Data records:
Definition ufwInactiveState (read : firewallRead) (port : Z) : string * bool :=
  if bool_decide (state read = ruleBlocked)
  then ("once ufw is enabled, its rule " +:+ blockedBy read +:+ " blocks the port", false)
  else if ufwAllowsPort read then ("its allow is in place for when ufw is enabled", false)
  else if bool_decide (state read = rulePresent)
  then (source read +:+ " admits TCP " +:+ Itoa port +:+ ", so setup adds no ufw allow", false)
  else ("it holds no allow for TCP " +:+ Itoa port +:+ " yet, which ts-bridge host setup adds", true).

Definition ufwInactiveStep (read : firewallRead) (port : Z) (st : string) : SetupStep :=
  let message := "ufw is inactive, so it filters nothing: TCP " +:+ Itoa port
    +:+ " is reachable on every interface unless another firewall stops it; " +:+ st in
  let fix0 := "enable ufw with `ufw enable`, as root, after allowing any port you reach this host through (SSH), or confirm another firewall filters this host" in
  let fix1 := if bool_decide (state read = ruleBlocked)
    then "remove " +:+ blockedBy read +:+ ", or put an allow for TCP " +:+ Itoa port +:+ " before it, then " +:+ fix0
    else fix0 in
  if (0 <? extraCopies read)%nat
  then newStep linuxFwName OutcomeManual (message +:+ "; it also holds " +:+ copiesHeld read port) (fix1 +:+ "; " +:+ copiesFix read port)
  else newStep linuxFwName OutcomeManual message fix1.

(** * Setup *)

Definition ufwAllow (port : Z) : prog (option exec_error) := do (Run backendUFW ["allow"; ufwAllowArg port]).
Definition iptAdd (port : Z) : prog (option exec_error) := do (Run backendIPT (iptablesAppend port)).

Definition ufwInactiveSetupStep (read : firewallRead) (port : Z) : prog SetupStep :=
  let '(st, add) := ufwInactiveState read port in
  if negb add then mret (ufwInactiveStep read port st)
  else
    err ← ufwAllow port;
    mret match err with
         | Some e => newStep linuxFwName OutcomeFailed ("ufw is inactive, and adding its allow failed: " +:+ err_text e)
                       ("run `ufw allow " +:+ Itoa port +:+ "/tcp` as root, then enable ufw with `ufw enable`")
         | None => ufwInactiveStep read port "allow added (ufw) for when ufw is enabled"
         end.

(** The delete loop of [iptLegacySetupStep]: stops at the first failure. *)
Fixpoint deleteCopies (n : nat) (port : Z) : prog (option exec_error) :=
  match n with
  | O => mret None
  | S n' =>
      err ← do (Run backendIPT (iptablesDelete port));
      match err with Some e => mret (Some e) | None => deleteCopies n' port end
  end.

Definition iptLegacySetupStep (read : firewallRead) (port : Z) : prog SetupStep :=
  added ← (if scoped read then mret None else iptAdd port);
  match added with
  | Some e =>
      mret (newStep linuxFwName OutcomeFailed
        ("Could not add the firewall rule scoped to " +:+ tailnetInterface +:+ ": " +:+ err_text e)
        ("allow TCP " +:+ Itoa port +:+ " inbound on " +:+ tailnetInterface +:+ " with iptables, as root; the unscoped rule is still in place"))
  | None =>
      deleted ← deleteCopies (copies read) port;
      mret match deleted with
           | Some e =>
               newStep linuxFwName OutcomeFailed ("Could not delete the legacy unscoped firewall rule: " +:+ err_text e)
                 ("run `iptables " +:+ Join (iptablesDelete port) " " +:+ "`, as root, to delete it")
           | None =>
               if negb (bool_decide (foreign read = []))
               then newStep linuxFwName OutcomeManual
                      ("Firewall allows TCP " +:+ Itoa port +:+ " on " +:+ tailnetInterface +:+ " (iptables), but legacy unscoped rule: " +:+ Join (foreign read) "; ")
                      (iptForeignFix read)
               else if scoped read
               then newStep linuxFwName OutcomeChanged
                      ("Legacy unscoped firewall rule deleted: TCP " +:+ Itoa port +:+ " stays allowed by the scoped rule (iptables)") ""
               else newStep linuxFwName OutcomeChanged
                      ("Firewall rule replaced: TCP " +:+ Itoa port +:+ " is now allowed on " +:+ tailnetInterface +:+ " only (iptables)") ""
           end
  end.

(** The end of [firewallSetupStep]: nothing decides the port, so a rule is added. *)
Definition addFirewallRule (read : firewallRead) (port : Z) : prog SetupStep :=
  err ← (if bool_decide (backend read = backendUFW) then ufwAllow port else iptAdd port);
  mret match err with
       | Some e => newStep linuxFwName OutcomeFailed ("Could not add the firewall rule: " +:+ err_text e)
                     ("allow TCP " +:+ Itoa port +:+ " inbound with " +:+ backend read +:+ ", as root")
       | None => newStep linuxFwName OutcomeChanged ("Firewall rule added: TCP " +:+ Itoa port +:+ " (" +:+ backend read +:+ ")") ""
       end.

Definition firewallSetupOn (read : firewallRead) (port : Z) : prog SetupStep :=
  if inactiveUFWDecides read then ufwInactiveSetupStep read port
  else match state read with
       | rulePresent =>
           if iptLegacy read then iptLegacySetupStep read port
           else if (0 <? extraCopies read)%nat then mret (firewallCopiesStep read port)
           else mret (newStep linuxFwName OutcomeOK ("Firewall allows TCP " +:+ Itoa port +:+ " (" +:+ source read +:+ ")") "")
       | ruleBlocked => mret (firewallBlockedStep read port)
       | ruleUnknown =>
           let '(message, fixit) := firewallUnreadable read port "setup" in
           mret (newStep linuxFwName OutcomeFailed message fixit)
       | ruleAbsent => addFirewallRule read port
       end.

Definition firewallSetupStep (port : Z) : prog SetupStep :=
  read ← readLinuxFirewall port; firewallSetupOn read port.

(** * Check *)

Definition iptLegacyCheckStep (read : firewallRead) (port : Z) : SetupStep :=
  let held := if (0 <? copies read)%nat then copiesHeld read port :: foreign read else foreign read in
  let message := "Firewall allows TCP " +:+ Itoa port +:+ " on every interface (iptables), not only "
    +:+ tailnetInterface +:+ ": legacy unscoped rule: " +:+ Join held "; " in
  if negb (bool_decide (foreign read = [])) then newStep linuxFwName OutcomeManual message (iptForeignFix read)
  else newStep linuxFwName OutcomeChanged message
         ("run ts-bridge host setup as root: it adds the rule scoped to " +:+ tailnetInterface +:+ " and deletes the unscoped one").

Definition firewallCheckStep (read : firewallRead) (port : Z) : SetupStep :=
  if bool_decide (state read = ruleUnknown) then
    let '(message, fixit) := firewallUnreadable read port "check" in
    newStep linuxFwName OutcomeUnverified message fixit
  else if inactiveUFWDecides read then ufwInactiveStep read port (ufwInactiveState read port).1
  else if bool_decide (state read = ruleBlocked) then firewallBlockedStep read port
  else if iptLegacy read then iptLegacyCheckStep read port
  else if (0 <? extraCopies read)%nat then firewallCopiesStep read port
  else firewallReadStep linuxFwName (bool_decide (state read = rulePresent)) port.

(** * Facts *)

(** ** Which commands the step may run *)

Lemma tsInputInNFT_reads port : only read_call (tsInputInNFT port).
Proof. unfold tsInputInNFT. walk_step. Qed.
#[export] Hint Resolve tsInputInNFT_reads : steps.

→ **AIM OF THE TASK**
Every entry above should be transcribed exactly and in full.

→ **TASK OUTPUT**
Definition ufwInactiveState (read : firewallRead) (port : Z) : string * bool :=
  if bool_decide (state read = ruleBlocked)
  then ("once ufw is enabled, its rule " +:+ blockedBy read +:+ " blocks the port", false)
  else if ufwAllowsPort read then ("its allow is in place for when ufw is enabled", false)
  else if bool_decide (state read = rulePresent)
  then (source read +:+ " admits TCP " +:+ Itoa port +:+ ", so setup adds no ufw allow", false)
  else ("it holds no allow for TCP " +:+ Itoa port +:+ " yet, which ts-bridge host setup adds", true).

Definition ufwInactiveStep (read : firewallRead) (port : Z) (st : string) : SetupStep :=
  let message := "ufw is inactive, so it filters nothing: TCP " +:+ Itoa port
    +:+ " is reachable on every interface unless another firewall stops it; " +:+ st in
  let fix0 := "enable ufw with `ufw enable`, as root, after allowing any port you reach this host through (SSH), or confirm another firewall filters this host" in
  let fix1 := if bool_decide (state read = ruleBlocked)
    then "remove " +:+ blockedBy read +:+ ", or put an allow for TCP " +:+ Itoa port +:+ " before it, then " +:+ fix0
    else fix0 in
  if (0 <? extraCopies read)%nat
  then newStep linuxFwName OutcomeManual (message +:+ "; it also holds " +:+ copiesHeld read port) (fix1 +:+ "; " +:+ copiesFix read port)
  else newStep linuxFwName OutcomeManual message fix1.

(** * Setup *)

Definition ufwAllow (port : Z) : prog (option exec_error) := do (Run backendUFW ["allow"; ufwAllowArg port]).
Definition iptAdd (port : Z) : prog (option exec_error) := do (Run backendIPT (iptablesAppend port)).

Definition ufwInactiveSetupStep (read : firewallRead) (port : Z) : prog SetupStep :=
  let '(st, add) := ufwInactiveState read port in
  if negb add then mret (ufwInactiveStep read port st)
  else
    err ← ufwAllow port;
    mret match err with
         | Some e => newStep linuxFwName OutcomeFailed ("ufw is inactive, and adding its allow failed: " +:+ err_text e)
                       ("run `ufw allow " +:+ Itoa port +:+ "/tcp` as root, then enable ufw with `ufw enable`")
         | None => ufwInactiveStep read port "allow added (ufw) for when ufw is enabled"
         end.

(** The delete loop of [iptLegacySetupStep]: stops at the first failure. *)
Fixpoint deleteCopies (n : nat) (port : Z) : prog (option exec_error) :=
  match n with
  | O => mret None
  | S n' =>
      err ← do (Run backendIPT (iptablesDelete port));
      match err with Some e => mret (Some e) | None => deleteCopies n' port end
  end.

Definition iptLegacySetupStep (read : firewallRead) (port : Z) : prog SetupStep :=
  added ← (if scoped read then mret None else iptAdd port);
  match added with
  | Some e =>
      mret (newStep linuxFwName OutcomeFailed
        ("Could not add the firewall rule scoped to " +:+ tailnetInterface +:+ ": " +:+ err_text e)
        ("allow TCP " +:+ Itoa port +:+ " inbound on " +:+ tailnetInterface +:+ " with iptables, as root; the unscoped rule is still in place"))
  | None =>
      deleted ← deleteCopies (copies read) port;
      mret match deleted with
           | Some e =>
               newStep linuxFwName OutcomeFailed ("Could not delete the legacy unscoped firewall rule: " +:+ err_text e)
                 ("run `iptables " +:+ Join (iptablesDelete port) " " +:+ "`, as root, to delete it")
           | None =>
               if negb (bool_decide (foreign read = []))
               then newStep linuxFwName OutcomeManual
                      ("Firewall allows TCP " +:+ Itoa port +:+ " on " +:+ tailnetInterface +:+ " (iptables), but legacy unscoped rule: " +:+ Join (foreign read) "; ")
                      (iptForeignFix read)
               else if scoped read
               then newStep linuxFwName OutcomeChanged
                      ("Legacy unscoped firewall rule deleted: TCP " +:+ Itoa port +:+ " stays allowed by the scoped rule (iptables)") ""
               else newStep linuxFwName OutcomeChanged
                      ("Firewall rule replaced: TCP " +:+ Itoa port +:+ " is now allowed on " +:+ tailnetInterface +:+ " only (iptables)") ""
           end
  end.

(** The end of [firewallSetupStep]: nothing decides the port, so a rule is added. *)
Definition addFirewallRule (read : firewallRead) (port : Z) : prog SetupStep :=
  err ← (if bool_decide (backend read = backendUFW) then ufwAllow port else iptAdd port);
  mret match err with
       | Some e => newStep linuxFwName OutcomeFailed ("Could not add the firewall rule: " +:+ err_text e)
                     ("allow TCP " +:+ Itoa port +:+ " inbound with " +:+ backend read +:+ ", as root")
       | None => newStep linuxFwName OutcomeChanged ("Firewall rule added: TCP " +:+ Itoa port +:+ " (" +:+ backend read +:+ ")") ""
       end.

Definition firewallSetupOn (read : firewallRead) (port : Z) : prog SetupStep :=
  if inactiveUFWDecides read then ufwInactiveSetupStep read port
  else match state read with
       | rulePresent =>
           if iptLegacy read then iptLegacySetupStep read port
           else if (0 <? extraCopies read)%nat then mret (firewallCopiesStep read port)
           else mret (newStep linuxFwName OutcomeOK ("Firewall allows TCP " +:+ Itoa port +:+ " (" +:+ source read +:+ ")") "")
       | ruleBlocked => mret (firewallBlockedStep read port)
       | ruleUnknown =>
           let '(message, fixit) := firewallUnreadable read port "setup" in
           mret (newStep linuxFwName OutcomeFailed message fixit)
       | ruleAbsent => addFirewallRule read port
       end.

Definition firewallSetupStep (port : Z) : prog SetupStep :=
  read ← readLinuxFirewall port; firewallSetupOn read port.

(** * Check *)

Definition iptLegacyCheckStep (read : firewallRead) (port : Z) : SetupStep :=
  let held := if (0 <? copies read)%nat then copiesHeld read port :: foreign read else foreign read in
  let message := "Firewall allows TCP " +:+ Itoa port +:+ " on every interface (iptables), not only "
    +:+ tailnetInterface +:+ ": legacy unscoped rule: " +:+ Join held "; " in
  if negb (bool_decide (foreign read = [])) then newStep linuxFwName OutcomeManual message (iptForeignFix read)
  else newStep linuxFwName OutcomeChanged message
         ("run ts-bridge host setup as root: it adds the rule scoped to " +:+ tailnetInterface +:+ " and deletes the unscoped one").

Definition firewallCheckStep (read : firewallRead) (port : Z) : SetupStep :=
  if bool_decide (state read = ruleUnknown) then
    let '(message, fixit) := firewallUnreadable read port "check" in
    newStep linuxFwName OutcomeUnverified message fixit
  else if inactiveUFWDecides read then ufwInactiveStep read port (ufwInactiveState read port).1
  else if bool_decide (state read = ruleBlocked) then firewallBlockedStep read port
  else if iptLegacy read then iptLegacyCheckStep read port
  else if (0 <? extraCopies read)%nat then firewallCopiesStep read port
  else firewallReadStep linuxFwName (bool_decide (state read = rulePresent)) port.

(** * Facts *)

(** ** Which commands the step may run *)

Lemma tsInputInNFT_reads port : only read_call (tsInputInNFT port).
Proof. unfold tsInputInNFT. walk_step. Qed.
#[export] Hint Resolve tsInputInNFT_reads : steps.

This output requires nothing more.